Records for the exercise: Begin

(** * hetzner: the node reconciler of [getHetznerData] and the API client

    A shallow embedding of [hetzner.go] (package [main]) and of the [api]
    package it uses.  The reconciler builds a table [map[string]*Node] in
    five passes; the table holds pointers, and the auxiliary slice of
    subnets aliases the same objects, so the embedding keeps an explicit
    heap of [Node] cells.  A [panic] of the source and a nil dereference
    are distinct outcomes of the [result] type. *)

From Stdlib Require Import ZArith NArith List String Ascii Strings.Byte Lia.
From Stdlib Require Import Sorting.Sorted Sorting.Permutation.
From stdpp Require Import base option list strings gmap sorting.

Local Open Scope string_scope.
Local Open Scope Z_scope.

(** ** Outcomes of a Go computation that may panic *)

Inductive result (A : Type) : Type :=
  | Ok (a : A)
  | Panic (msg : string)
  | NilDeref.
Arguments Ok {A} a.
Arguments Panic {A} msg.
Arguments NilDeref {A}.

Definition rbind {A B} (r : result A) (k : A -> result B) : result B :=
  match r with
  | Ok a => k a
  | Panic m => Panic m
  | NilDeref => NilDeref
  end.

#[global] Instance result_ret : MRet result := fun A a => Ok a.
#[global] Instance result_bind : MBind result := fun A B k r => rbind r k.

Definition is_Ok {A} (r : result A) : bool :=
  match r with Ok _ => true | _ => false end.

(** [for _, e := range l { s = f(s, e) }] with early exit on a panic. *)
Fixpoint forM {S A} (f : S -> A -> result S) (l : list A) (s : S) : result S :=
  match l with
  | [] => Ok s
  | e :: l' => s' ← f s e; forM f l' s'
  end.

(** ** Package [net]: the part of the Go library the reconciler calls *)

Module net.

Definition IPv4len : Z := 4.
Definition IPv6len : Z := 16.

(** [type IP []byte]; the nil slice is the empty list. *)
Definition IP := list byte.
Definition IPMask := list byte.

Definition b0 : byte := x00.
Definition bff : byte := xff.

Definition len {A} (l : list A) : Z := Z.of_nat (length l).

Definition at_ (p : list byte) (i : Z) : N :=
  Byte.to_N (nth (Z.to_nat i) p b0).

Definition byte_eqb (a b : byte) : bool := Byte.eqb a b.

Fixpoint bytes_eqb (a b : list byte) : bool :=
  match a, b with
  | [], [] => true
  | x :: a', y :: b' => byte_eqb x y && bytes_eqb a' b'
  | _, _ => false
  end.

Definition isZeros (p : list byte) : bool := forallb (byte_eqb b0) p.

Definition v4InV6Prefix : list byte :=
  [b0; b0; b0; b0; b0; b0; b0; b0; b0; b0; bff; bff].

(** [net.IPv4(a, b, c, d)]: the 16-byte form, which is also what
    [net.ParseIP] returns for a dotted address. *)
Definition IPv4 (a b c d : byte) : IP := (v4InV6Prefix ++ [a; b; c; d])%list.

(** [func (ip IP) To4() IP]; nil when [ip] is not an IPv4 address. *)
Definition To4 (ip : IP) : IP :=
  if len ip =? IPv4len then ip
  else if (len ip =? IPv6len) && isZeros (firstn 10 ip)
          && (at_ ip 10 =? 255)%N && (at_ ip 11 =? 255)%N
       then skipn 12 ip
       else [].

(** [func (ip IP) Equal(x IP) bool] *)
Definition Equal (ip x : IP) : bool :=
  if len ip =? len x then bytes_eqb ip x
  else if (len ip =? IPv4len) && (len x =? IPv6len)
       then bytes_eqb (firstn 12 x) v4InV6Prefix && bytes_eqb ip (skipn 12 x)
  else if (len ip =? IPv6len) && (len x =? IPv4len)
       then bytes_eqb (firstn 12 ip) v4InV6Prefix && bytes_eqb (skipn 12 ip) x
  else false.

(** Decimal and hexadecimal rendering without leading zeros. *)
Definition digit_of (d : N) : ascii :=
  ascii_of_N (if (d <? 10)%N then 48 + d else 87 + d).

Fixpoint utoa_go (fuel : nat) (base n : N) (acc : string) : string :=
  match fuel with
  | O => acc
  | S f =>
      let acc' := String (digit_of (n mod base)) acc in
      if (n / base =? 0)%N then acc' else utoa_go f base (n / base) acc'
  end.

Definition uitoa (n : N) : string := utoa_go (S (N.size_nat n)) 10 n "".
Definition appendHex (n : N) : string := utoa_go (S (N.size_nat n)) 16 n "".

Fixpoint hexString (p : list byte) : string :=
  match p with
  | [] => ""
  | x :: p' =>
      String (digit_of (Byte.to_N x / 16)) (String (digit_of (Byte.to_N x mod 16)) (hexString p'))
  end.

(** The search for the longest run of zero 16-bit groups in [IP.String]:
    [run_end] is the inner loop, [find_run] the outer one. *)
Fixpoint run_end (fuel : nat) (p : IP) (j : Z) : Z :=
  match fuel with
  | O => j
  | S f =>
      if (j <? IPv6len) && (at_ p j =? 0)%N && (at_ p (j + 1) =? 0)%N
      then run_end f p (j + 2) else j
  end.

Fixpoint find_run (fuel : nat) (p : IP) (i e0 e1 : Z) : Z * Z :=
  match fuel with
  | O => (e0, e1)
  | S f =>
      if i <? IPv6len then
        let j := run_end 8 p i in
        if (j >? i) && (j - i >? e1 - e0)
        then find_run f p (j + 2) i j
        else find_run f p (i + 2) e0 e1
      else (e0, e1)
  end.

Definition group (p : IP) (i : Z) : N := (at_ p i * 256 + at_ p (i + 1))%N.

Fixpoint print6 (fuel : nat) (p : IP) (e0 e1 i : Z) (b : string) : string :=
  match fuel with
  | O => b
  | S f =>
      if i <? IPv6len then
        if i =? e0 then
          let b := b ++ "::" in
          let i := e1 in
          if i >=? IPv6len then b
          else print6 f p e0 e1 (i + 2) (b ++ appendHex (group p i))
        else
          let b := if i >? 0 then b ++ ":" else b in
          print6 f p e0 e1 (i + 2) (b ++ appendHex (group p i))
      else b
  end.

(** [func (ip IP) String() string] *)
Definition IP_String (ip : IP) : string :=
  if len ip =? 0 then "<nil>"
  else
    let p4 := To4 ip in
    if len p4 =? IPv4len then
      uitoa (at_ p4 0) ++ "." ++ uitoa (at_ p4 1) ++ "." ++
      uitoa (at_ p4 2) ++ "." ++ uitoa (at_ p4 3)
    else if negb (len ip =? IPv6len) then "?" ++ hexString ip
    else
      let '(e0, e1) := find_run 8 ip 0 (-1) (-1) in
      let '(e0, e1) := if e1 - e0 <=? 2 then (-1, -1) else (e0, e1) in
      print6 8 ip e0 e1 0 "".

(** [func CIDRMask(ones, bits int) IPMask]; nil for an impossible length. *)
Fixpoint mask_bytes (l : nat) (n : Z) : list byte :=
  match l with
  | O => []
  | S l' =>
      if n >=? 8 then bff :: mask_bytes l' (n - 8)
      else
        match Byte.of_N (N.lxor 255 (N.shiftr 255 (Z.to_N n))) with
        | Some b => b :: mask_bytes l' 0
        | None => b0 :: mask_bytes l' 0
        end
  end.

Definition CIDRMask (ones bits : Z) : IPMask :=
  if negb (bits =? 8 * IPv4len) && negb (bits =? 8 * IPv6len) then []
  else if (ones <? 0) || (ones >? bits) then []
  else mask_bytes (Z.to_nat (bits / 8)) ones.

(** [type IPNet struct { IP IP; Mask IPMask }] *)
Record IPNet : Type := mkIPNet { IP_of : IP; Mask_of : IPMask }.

Records for the exercise: End
Records for the exercise: Begin

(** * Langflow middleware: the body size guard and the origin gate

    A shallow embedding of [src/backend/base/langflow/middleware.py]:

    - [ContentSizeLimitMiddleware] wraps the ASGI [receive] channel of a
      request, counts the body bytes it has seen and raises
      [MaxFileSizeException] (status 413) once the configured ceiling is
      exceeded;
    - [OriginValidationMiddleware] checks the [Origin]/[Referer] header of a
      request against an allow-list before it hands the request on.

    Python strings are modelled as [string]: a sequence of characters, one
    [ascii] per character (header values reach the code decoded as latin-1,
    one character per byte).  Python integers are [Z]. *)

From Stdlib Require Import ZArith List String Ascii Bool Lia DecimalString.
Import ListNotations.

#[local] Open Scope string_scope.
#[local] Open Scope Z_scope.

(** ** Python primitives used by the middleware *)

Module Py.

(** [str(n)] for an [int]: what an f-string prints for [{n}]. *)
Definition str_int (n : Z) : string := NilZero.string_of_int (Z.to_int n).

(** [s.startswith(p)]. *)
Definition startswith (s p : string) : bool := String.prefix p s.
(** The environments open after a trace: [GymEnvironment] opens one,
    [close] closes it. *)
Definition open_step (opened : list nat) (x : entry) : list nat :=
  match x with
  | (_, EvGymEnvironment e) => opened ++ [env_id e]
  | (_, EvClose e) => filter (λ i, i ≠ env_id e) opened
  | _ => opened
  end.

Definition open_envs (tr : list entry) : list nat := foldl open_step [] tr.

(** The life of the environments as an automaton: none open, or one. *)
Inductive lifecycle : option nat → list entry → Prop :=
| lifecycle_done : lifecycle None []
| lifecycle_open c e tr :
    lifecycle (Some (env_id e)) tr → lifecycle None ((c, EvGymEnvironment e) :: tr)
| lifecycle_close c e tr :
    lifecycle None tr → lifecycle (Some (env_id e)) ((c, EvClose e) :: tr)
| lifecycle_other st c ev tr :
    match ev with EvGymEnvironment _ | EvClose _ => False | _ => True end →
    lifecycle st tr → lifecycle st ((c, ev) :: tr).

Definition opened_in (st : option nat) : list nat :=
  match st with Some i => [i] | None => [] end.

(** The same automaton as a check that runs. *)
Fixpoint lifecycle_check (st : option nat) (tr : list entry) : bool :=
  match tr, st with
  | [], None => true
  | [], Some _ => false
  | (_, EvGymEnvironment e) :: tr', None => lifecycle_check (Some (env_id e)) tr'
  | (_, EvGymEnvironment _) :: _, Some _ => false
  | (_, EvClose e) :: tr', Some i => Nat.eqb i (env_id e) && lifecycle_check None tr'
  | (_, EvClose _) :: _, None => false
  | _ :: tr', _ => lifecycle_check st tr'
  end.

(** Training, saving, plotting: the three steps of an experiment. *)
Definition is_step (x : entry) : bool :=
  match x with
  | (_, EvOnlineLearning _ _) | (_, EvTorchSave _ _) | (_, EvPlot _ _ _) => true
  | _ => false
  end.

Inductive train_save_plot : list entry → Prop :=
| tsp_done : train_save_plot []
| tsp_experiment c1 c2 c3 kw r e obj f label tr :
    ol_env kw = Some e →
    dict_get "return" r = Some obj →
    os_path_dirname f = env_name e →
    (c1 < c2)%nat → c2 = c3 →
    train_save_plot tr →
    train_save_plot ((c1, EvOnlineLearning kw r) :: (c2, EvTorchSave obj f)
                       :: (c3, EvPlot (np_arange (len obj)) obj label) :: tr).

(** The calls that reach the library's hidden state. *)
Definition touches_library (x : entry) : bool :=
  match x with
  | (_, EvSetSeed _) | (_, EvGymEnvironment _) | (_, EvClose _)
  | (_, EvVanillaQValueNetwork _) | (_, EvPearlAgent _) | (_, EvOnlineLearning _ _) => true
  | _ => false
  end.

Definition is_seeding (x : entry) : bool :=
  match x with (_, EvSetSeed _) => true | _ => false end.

Records for the exercise: End

--- Goal of the exercise ---
Look back at the entries above. Retype the line with "(** [func (ip IP) To4()", the line with "Definition appendHex (n", and all lines in between.

--- Written answer ---
(** [func (ip IP) To4() IP]; nil when [ip] is not an IPv4 address. *)
Definition To4 (ip : IP) : IP :=
  if len ip =? IPv4len then ip
  else if (len ip =? IPv6len) && isZeros (firstn 10 ip)
          && (at_ ip 10 =? 255)%N && (at_ ip 11 =? 255)%N
       then skipn 12 ip
       else [].

(** [func (ip IP) Equal(x IP) bool] *)
Definition Equal (ip x : IP) : bool :=
  if len ip =? len x then bytes_eqb ip x
  else if (len ip =? IPv4len) && (len x =? IPv6len)
       then bytes_eqb (firstn 12 x) v4InV6Prefix && bytes_eqb ip (skipn 12 x)
  else if (len ip =? IPv6len) && (len x =? IPv4len)
       then bytes_eqb (firstn 12 ip) v4InV6Prefix && bytes_eqb (skipn 12 ip) x
  else false.

(** Decimal and hexadecimal rendering without leading zeros. *)
Definition digit_of (d : N) : ascii :=
  ascii_of_N (if (d <? 10)%N then 48 + d else 87 + d).

Fixpoint utoa_go (fuel : nat) (base n : N) (acc : string) : string :=
  match fuel with
  | O => acc
  | S f =>
      let acc' := String (digit_of (n mod base)) acc in
      if (n / base =? 0)%N then acc' else utoa_go f base (n / base) acc'
  end.

Definition uitoa (n : N) : string := utoa_go (S (N.size_nat n)) 10 n "".
Definition appendHex (n : N) : string := utoa_go (S (N.size_nat n)) 16 n "".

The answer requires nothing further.